A ação policial incluiu mandados de busca e apreensão em cinco municípios, entre eles Salvador e Feira de Santana. O empresário, identificado como o principal responsável pela trama, foi alvo de uma prisão temporária durante a operação.
De acordo com o Ministério Público da Bahia (MP-BA), o grupo empresarial violou repetidamente a legislação ao declarar o ICMS [Imposto sobre Circulação de Mercadorias e Serviços] sem realizar o devido repasse ao Estado dentro dos prazos estabelecidos. Essa prática ilícita era sustentada por manobras fraudulentas, incluindo sucessão de empresas irregulares e uso de sócios 'laranjas' para ocultar a verdadeira propriedade dos negócios.
Além da sonegação, as investigações também revelam indícios de lavagem de dinheiro, com parte dos valores desviado supostamente sendo movimentado através do comércio de joias, uma atividade paralela destinada a esconder a origem dos recursos.
A operação envolveu mais de 90 profissionais, incluindo promotores de Justiça, delegados e policiais civis, além de servidores da Secretaria da Fazenda.
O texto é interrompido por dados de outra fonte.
Lemma HTTPSOptions_safe data o : https_wf o → safe https_wf (HTTPSOptions_UnmarshalTOML data o).
Proof.
  intros Ho. destruct data; try (by eexists _, _). unfold HTTPSOptions_UnmarshalTOML.
  eapply safe_bind; [field_goal | intros ? ?]; [by keeps |].
  eapply safe_bind; [field_goal | intros ? ?].
  { keeps. unfold https_wf, u8 in *; simpl in *. rewrite Z.mod_small by lia. naive_solver. }
  eapply safe_bind.
  { apply (on_slice_safe https_wf byte_ok); [auto with spoof | apply parseByte_range | | done].
    unfold https_wf. simpl. naive_solver. }
  intros ? ?. eapply safe_bind; [field_goal | intros ? ?].
  { apply put_must_safe; [auto with spoof | done]. }
  eapply safe_bind; [field_goal | intros ? ?].
  { keeps. unfold https_wf, u8 in *; simpl in *. rewrite Z.mod_small by lia. naive_solver. }
  eapply safe_bind; [field_goal | intros ? ?]; [by keeps |].
  eapply safe_bind.
  { apply on_structs_safe; [apply SegmentPlan_returns | done | done]. }
  intros [o' [e |]] ?; [by eexists _, _ |]. destruct (_ && _); by eexists _, _.
Qed.

Lemma UDPOptions_safe data o : udp_wf o → safe udp_wf (UDPOptions_UnmarshalTOML data o).
Proof.
  intros Ho. destruct data; try (by eexists _, _). unfold UDPOptions_UnmarshalTOML.
  eapply safe_bind; [field_goal | intros ? ?]; [by keeps |].
  eapply safe_bind; [field_goal | intros ? ?].
  { keeps. unfold udp_wf, u8 in *; simpl in *. rewrite Z.mod_small by lia. naive_solver. }
  apply (on_slice_safe udp_wf byte_ok); [auto with spoof | apply parseByte_range | | done].
  unfold udp_wf. simpl. naive_solver.
Qed.

(** A decoded match names at least one pattern or network, all valid. *)
Definition match_wf (a : MatchAttrs) : Prop :=
  (Domains a ≠ [] ∨ CIDRs a ≠ []) ∧
  Forall (λ d, checkDomainPattern d = None) (Domains a) ∧
  Forall (λ c, checkCIDR c = None) (CIDRs a).

Lemma first_bad_None check l : first_bad check l = None → Forall (λ d, check d = None) l.
Proof.
  induction l as [| d l IH]; simpl; [constructor |]. destruct (check d) eqn:E; [done |].
  intros H1. constructor; auto.
Qed.

Lemma findSlice_returns {T} m key (parser : tval → outcome cerr T) err :
  (∀ v, defined (parser v)) → ∃ p err', findSliceFrom m key parser err = Ok (p, err') ∧
    (is_Some p → err' = None).
Proof.
  intros Hd. unfold findSliceFrom. destruct err; [eexists _, _; split; [done | by intros []] |].
  destruct (get key m) as [[] |]; try (eexists _, _; split; [done | by intros []]).
  destruct (parse_items_Forall (λ _, True) key parser 0 l Hd) as [Hdef _]; [done |].
  destruct (parse_items key parser 0 l); [| | done | done];
    (eexists _, _; split; [done |]); [done | by intros []].
Qed.

Lemma MatchAttrs_safe data :
  ∃ a err, MatchAttrs_UnmarshalTOML data (mkMatchAttrs [] []) = Ok (a, err) ∧
    (err = None → match_wf a).
Proof.
  destruct data; try (by eexists _, _). unfold MatchAttrs_UnmarshalTOML.
  destruct (findSlice_returns m "domains" (parseStringFn None) None) as (ds & e1 & -> & _);
    [auto with spoof |]. simpl.
  destruct (match ds with Some l => _ | None => None end) eqn:Hbd; [by eexists _, _ |].
  destruct (findSlice_returns m "cidrs" (parseStringFn None) e1) as (cs & e2 & -> & _);
    [auto with spoof |]. simpl.
  destruct (match cs with Some l => _ | None => None end) eqn:Hbc; [by eexists _, _ |].
  destruct e2; [by eexists _, _ |]. eexists _, _. split; [done |].
  unfold checkMatchAttrs. destruct (_ && _) eqn:E; [done |]. intros _. split_and!.
  - apply andb_false_iff in E as [E | E]; [left | right]; intros Hn; rewrite Hn in E; done.
  - destruct ds as [l |]; [apply first_bad_None in Hbd |]; destruct cs; simpl; try done; by constructor.
  - destruct cs as [l |]; [apply first_bad_None in Hbc |]; destruct ds; simpl; try done; by constructor.
Qed.
End Safety.

(** ** What a successful decoding yields, key by key

    [takes m key parser conv old new]: a field whose key is absent keeps its
    value; a field whose key is present has the value parsed. *)
Definition takes {T A} (m : table) (key : string) (parser : tval → outcome cerr T)
    (conv : T → A → Prop) (old new : A) : Prop :=
  match get key m with
  | None => new = old
  | Some v => ∃ x, parser v = Ok x ∧ conv x new
  end.

Definition list_of {T} (key : string) (elementParser : tval → outcome cerr T) (v : tval)
    : outcome cerr (list T) :=
  match v with TList l => parse_items key elementParser 0 l | _ => Err (NotList key) end.
Definition structs_of {T} (key : string) (elementParser : tval → outcome cerr T) (v : tval)
    : outcome cerr (list T) :=
  match v with
  | TList l => parse_items key elementParser 0 l
  | TTables l => parse_items key elementParser 0 (TTable <$> l)
  | _ => Err (NotList key)
  end.

Lemma bind_Ok_inv {E A B} (r : outcome E A) (f : A → outcome E B) y :
  r ≫= f = Ok y → ∃ x, r = Ok x ∧ f x = Ok y.
Proof. destruct r; simpl; try done. eauto. Qed.

Lemma on_field_takes {T A O} (upd : A → O → O) (fld : O → A) (conv : T → A → Prop)
    m key parser set st o' :
  (∀ o, upd (fld o) o = o) →
  (∀ x o o1, set x o = Ok o1 → ∃ a, conv x a ∧ o1 = upd a o) →
  on_field m key parser set st = Ok (o', None) →
  st.2 = None ∧ ∃ a, o' = upd a st.1 ∧ takes m key parser conv (fld st.1) a.
Proof.
  intros Hupd Hset. destruct st as [o err]. unfold on_field, findFrom, takes. simpl.
  destruct err; simpl; [done |]. destruct (get key m) as [v |]; simpl.
  - destruct (parser v) as [x | | |]; simpl; try done.
    destruct (set x o) as [o1 | | |] eqn:E; simpl; try done. intros [= <-].
    destruct (Hset _ _ _ E) as (a & Ha & ->). split; [done |]. eauto.
  - intros [= <-]. split; [done |]. eexists. by split.
Qed.

Lemma on_slice_takes {T A O} (upd : A → O → O) (fld : O → A) (conv : list T → A → Prop)
    m key parser set st o' :
  (∀ o, upd (fld o) o = o) → (∀ l o, ∃ a, conv l a ∧ set l o = upd a o) →
  on_slice (findSliceFrom m key parser) set st = Ok (o', None) →
  st.2 = None ∧ ∃ a, o' = upd a st.1 ∧ takes m key (list_of key parser) conv (fld st.1) a.
Proof.
  intros Hupd Hset. destruct st as [o err]. unfold on_slice, findSliceFrom, takes, list_of. simpl.
  destruct err; simpl; [done |]. destruct (get key m) as [[] |]; simpl; try done.
  - destruct (parse_items _ _ _ _) as [x | | |]; simpl; try done. intros [= <-].
    destruct (Hset x o) as (a & Ha & ->). split; [done |]. eauto.
  - intros [= <-]. split; [done |]. eexists. by split.
Qed.

Lemma on_structs_takes {T A O} (upd : A → O → O) (fld : O → A) (conv : list T → A → Prop)
    zero unm m key set st o' :
  (∀ o, upd (fld o) o = o) → (∀ l o, ∃ a, conv l a ∧ set l o = upd a o) →
  on_slice (findStructSliceFrom (O:=T) zero unm m key) set st = Ok (o', None) →
  st.2 = None ∧ ∃ a, o' = upd a st.1 ∧
    takes m key (structs_of key (decode_item zero unm)) conv (fld st.1) a.
Proof.
  intros Hupd Hset. destruct st as [o err]. unfold on_slice, findStructSliceFrom, takes, structs_of. simpl.
  destruct err; simpl; [done |]. destruct (get key m) as [[] |]; simpl; try done;
    try (destruct (parse_items _ _ _ _) as [x | | |]; simpl; try done; intros [= <-];
         destruct (Hset x o) as (a & Ha & ->); split; [done |]; by eauto).
  intros [= <-]. split; [done |]. eexists. by split.
Qed.

Section Decoded.
Context `{!NetText} `{!LogLevels}.

Definition conn_decoded (m : table) (o o' : ConnOptions) : Prop :=
  let duration n t := t = millis n in
  takes m "default-fake-ttl" (parseIntFn u8 (Some checkUint8NonZero)) eq
    (DefaultFakeTTL o) (DefaultFakeTTL o') ∧
  takes m "dns-timeout" (parseIntFn u16 (Some checkUint16)) duration (DNSTimeout o) (DNSTimeout o') ∧
  takes m "tcp-timeout" (parseIntFn u16 (Some checkUint16)) duration (TCPTimeout o) (TCPTimeout o') ∧
  takes m "udp-idle-timeout" (parseIntFn u16 (Some checkUint16)) duration
    (UDPIdleTimeout o) (UDPIdleTimeout o').

Definition dns_decoded (m : table) (o o' : DNSOptions) : Prop :=
  takes m "mode" (parseStringFn (Some checkDNSMode)) (λ s t, MustParseDNSModeType s = Ok t)
    (dns_Mode o) (dns_Mode o') ∧
  takes m "addr" (parseStringFn (Some checkHostPort)) (λ s a, MustParseTCPAddr s = Ok a)
    (dns_Addr o) (dns_Addr o') ∧
  takes m "https-url" (parseStringFn (Some checkHTTPSEndpoint)) eq
    (dns_HTTPSURL o) (dns_HTTPSURL o') ∧
  takes m "qtype" (parseStringFn (Some checkDNSQueryType)) (λ s t, MustParseDNSQueryType s = Ok t)
    (dns_QType o) (dns_QType o') ∧
  takes m "cache" parseBoolFn eq (dns_Cache o) (dns_Cache o').

Definition https_decoded (m : table) (o o' : HTTPSOptions) : Prop :=
  takes m "disorder" parseBoolFn eq (Disorder o) (Disorder o') ∧
  takes m "fake-count" (parseIntFn u8 (Some checkUint8)) eq
    (https_FakeCount o) (https_FakeCount o') ∧
  takes m "fake-packet" (list_of "fake-packet" (parseByteFn None))
    (λ p t, t = Some (NewFakeTLSMessage p)) (https_FakePacket o) (https_FakePacket o') ∧
  takes m "split-mode" (parseStringFn (Some checkHTTPSSplitMode))
    (λ s t, mustParseHTTPSSplitModeType s = Ok t) (SplitMode o) (SplitMode o') ∧
  takes m "chunk-size" (parseIntFn u8 (Some checkUint8NonZero)) eq (ChunkSize o) (ChunkSize o') ∧
  takes m "skip" parseBoolFn eq (https_Skip o) (https_Skip o') ∧
  takes m "custom-segments"
    (structs_of "custom-segments" (decode_item zero_plan SegmentPlan_UnmarshalTOML)) eq
    (CustomSegmentPlans o) (CustomSegmentPlans o') ∧
  (SplitMode o' = HTTPSSplitModeCustom → CustomSegmentPlans o' ≠ []).

Definition udp_decoded (m : table) (o o' : UDPOptions) : Prop :=
  takes m "skip" parseBoolFn eq (udp_Skip o) (udp_Skip o') ∧
  takes m "fake-count" (parseIntFn u8 (Some checkUint8)) eq (udp_FakeCount o) (udp_FakeCount o') ∧
  takes m "fake-packet" (list_of "fake-packet" (parseByteFn None)) eq
    (udp_FakePacket o) (udp_FakePacket o').

Lemma put_inv {A O} (upd : A → O → O) x o o1 :
  put_ upd x o = Ok o1 → ∃ a, x = a ∧ o1 = upd a o.
Proof. intros [= <-]. eauto. Qed.
Lemma put_must_inv {A O} must (upd : A → O → O) s o o1 :
  put_must must upd s o = Ok o1 → ∃ a, must s = Ok a ∧ o1 = upd a o.
Proof. unfold put_must. destruct (must s); simpl; try done. intros [= <-]. eauto. Qed.

(** Peels the last step off a successful run: the one whose error is known to
    be nil. *)
Ltac unchain E :=
  match type of E with
  | (_ ≫= _) = Ok _ => apply bind_Ok_inv in E as ([? ?] & ? & E); unchain E
  | _ => idtac
  end.
Ltac sets :=
  first
    [ by intros []
    | apply put_inv
    | apply put_must_inv
    | intros ? ? ? [= <-]; eexists; by split
    | intros ? ?; eexists; by split ].
Ltac peel_with lem :=
  match goal with
  | E : _ = Ok (_, None) |- _ =>
    apply lem in E as (?He & ?a & -> & ?Ht); [| sets | sets]; simpl in He; subst
  end.
Ltac peel upd fld conv := peel_with (on_field_takes upd fld conv).

Lemma ConnOptions_takes m o o' :
  ConnOptions_UnmarshalTOML (TTable m) o = Ok (o', None) → conn_decoded m o o'.
Proof.
  unfold ConnOptions_UnmarshalTOML. intros E. unchain E.
  peel set_UDPIdle UDPIdleTimeout (λ n t, t = millis n).
  peel set_TCPTimeout TCPTimeout (λ n t, t = millis n).
  peel set_DNSTimeout DNSTimeout (λ n t, t = millis n).
  peel set_FakeTTL DefaultFakeTTL (@eq Z). by split_and!.
Qed.

Lemma DNSOptions_takes m o o' :
  DNSOptions_UnmarshalTOML (TTable m) o = Ok (o', None) → dns_decoded m o o'.
Proof.
  unfold DNSOptions_UnmarshalTOML. intros E. unchain E.
  peel set_dns_Cache dns_Cache (@eq bool).
  peel set_dns_QType dns_QType (λ s t, MustParseDNSQueryType s = Ok t).
  peel set_dns_URL dns_HTTPSURL (@eq string).
  peel set_dns_Addr dns_Addr (λ s a, MustParseTCPAddr s = Ok a).
  peel set_dns_Mode dns_Mode (λ s t, MustParseDNSModeType s = Ok t). by split_and!.
Qed.

Lemma UDPOptions_takes m o o' :
  UDPOptions_UnmarshalTOML (TTable m) o = Ok (o', None) → udp_decoded m o o'.
Proof.
  unfold UDPOptions_UnmarshalTOML. intros E. unchain E.
  peel_with (on_slice_takes set_udp_FakePacket udp_FakePacket (@eq bytes)).
  peel set_udp_FakeCount udp_FakeCount (@eq Z).
  peel set_udp_Skip udp_Skip (@eq bool). by split_and!.
Qed.

Lemma HTTPSOptions_takes m o o' :
  HTTPSOptions_UnmarshalTOML (TTable m) o = Ok (o', None) → https_decoded m o o'.
Proof.
  unfold HTTPSOptions_UnmarshalTOML. intros E. unchain E.
  match type of E with match ?e with _ => _ end = _ => destruct e; [done |] end.
  match type of E with context [CustomSegmentPlans ?h] => rename h into r end.
  destruct (bool_decide _ && _) eqn:Ec; [done |]. injection E as ->.
  assert (SplitMode o' = HTTPSSplitModeCustom → CustomSegmentPlans o' ≠ []) as Hc.
  { intros Hm Hn. by rewrite Hm, Hn, bool_decide_true in Ec. }
  clear Ec. revert Hc.
  peel_with (on_structs_takes set_Plans CustomSegmentPlans (@eq (list SegmentPlan))).
  peel set_https_Skip https_Skip (@eq bool).
  peel set_ChunkSize ChunkSize (@eq Z).
  peel set_SplitMode SplitMode (λ s t, mustParseHTTPSSplitModeType s = Ok t).
  peel_with (on_slice_takes set_https_FakePacket https_FakePacket
    (λ p t, t = Some (NewFakeTLSMessage p))).
  peel set_https_FakeCount https_FakeCount (@eq Z).
  peel set_Disorder Disorder (@eq bool). intros Hc. by split_and!.
Qed.
End Decoded.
A força-tarefa enfatizou que essa prática de declaração de impostos sem o repasse legal constitui um crime contra a ordem tributária, frequentemente emparelhado a fraudes de maior magnitude.
A investigação continua em andamento, e os responsáveis pelo esquema poderão enfrentar consequências legais significativas à medida que mais detalhes forem revelados.